# Tutorial to build condense phase dataset for CG simulations 

In [1]:
import sys
import numpy as np
from importlib import reload
import torch
from torch.utils.data import DataLoader
import pandas as pd
import matplotlib.pyplot as plt
from itertools import islice


sys.path.insert(0, '/path/to/temp_graph/')

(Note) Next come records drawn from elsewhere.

Lemma exact_pass_inv tool digest rev a s f :
  current_exact_verification_pass tool digest rev a s = Some f ->
  reusable_pass rev s f /\ exact_verification_identity a = Some (vf_verification_identity f) /\
  vf_source_tool_name f = tool /\ vf_argument_digest f = digest.
Proof.
  unfold current_exact_verification_pass. destruct (exact_verification_identity a) as [i|]; [|done].
  destruct (_ || _) eqn:E; [done|]. apply orb_false_iff in E as [E1 E2].
  apply negb_false_iff, N.eqb_eq in E1. apply negb_false_iff, bool_decide_eq_true_1 in E2.
  intros H. apply rfind_Some in H as [Hin H]. rewrite !andb_true_iff, !bool_decide_eq_true in H.
  destruct H as ((((? & ?) & ?) & ?) & <-). done.
Qed.

Lemma domain_pass_inv rev a s f :
  current_domain_verification_pass rev a s = Some f ->
  reusable_pass rev s f /\
  exists requested recorded domain, verification_recipe a = Some requested /\ vf_recipe_provenance f = Some recorded /\
    vp_coverage_domain requested = Some domain /\ vp_coverage_domain recorded = Some domain /\
    vp_class_identity_digest recorded = vp_class_identity_digest requested /\
    vp_domain_source_digest recorded = vp_domain_source_digest requested.
Proof.
  unfold current_domain_verification_pass. destruct (exact_verification_identity a) as [i|]; [|done].
  destruct (verification_recipe a) as [q|]; [|done]. destruct (vp_coverage_domain q) as [dom|] eqn:Ed; [|done].
  destruct (_ || _ || _); [done|]. destruct (_ || _) eqn:E; [done|]. apply orb_false_iff in E as [E1 E2].
  apply negb_false_iff, N.eqb_eq in E1. apply negb_false_iff, bool_decide_eq_true_1 in E2.
  intros H. apply rfind_Some in H as [Hin H]. apply andb_true_iff in H as [H Hp].
  apply andb_true_iff in H as [Hok Hb]. split; [done|].
  destruct (vf_recipe_provenance f) as [r|] eqn:Er; [|done].
  rewrite !andb_true_iff, !bool_decide_eq_true in Hp. destruct Hp as (((? & ?) & ?) & ?). by exists q, r, dom.
Qed.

from nff.utils.fixing_pbc import get_box_dimensions_pbc, split_mol, trajconv, combine_mol
from nff.utils.utilities import reorganize

import pickle 
from nff.data.dataset import Dataset
from nff.io.ase import NeuralFF, AtomsBatch, BulkPhaseMaterials
from ase import Atoms


# Ionic liquid

In [2]:
# This data has 300 1-Butyl-3-methylimidazolium tetrafluoroborate molecules 
# with periodic box, each molecule set has 30 atoms 
# the coarse-grained representation reduce 30 atoms to 4 psudo atoms 

N = 300
ils_mol = [[7, 6, 7, 6, 6, 6, 1, 6, 1, 1, 1, 1, 1, 6, 1, 1, 6, 1, 1, 6, 1, 1, 1, 1, 1],[5, 9, 9, 9, 9]]
N_cation = 25
N_anion = 5
N_atom = N_cation + N_anion
PATH = './data'
xyz_name = '{}/unif_batch_100_p300_T300_xyz.xyz'.format(PATH)
force_name = '{}/unif_batch_100_p300_T300_force.dat'.format(PATH)


In [3]:
temp = 300
N_cg = 5
CG_map = np.array([[1., 1., 0., 0., 0., 1., 1., 0., 0., 0., 1., 1., 1., 0., 0., 0.,
                    0., 0., 0., 0., 0., 0., 0., 0., 0., 0., 0., 0., 0., 0.],
                   [0., 0., 0., 1., 1., 0., 0., 0., 1., 1., 0., 0., 0., 0., 0., 0.,
                    0., 0., 0., 0., 0., 0., 0., 0., 0., 0., 0., 0., 0., 0.],
                   [0., 0., 1., 0., 0., 0., 0., 1., 0., 0., 0., 0., 0., 1., 1., 1.,
                    0., 1., 1., 0., 0., 0., 0., 0., 0., 0., 0., 0., 0., 0.],
                   [0., 0., 0., 0., 0., 0., 0., 0., 0., 0., 0., 0., 0., 0., 0., 0.,
                    1., 0., 0., 1., 1., 1., 1., 1., 1., 0., 0., 0., 0., 0.],
                   [0., 0., 0., 0., 0., 0., 0., 0., 0., 0., 0., 0., 0., 0., 0., 0.,
                    0., 0., 0., 0., 0., 0., 0., 0., 0., 1., 1., 1., 1., 1.]])
N = 300
ils_mol = [[7, 6, 7, 6, 6, 6, 1, 6, 1, 1, 1, 1, 1, 6, 1, 1, 6, 1, 1, 6, 1, 1, 1, 1, 1],[5, 9, 9, 9, 9]]
N_cation = 25
N_anion = 5
N_atom = N_cation + N_anion
ionic_mol = Atoms( numbers=[7, 6, 7, 6, 6, 6, 1, 6, 1, 1, 1, 1, 1, 6,
                            1, 1, 6, 1, 1, 6, 1, 1, 1, 1, 1,
                            5, 9, 9, 9, 9])
CG_com = CG_map * ionic_mol.get_masses() / (CG_map  *  ionic_mol.get_masses()).sum(1)[:, None]

In [4]:
ils_matrix, timestep_amount = split_mol(N, N_cation, N_anion, xyz_name)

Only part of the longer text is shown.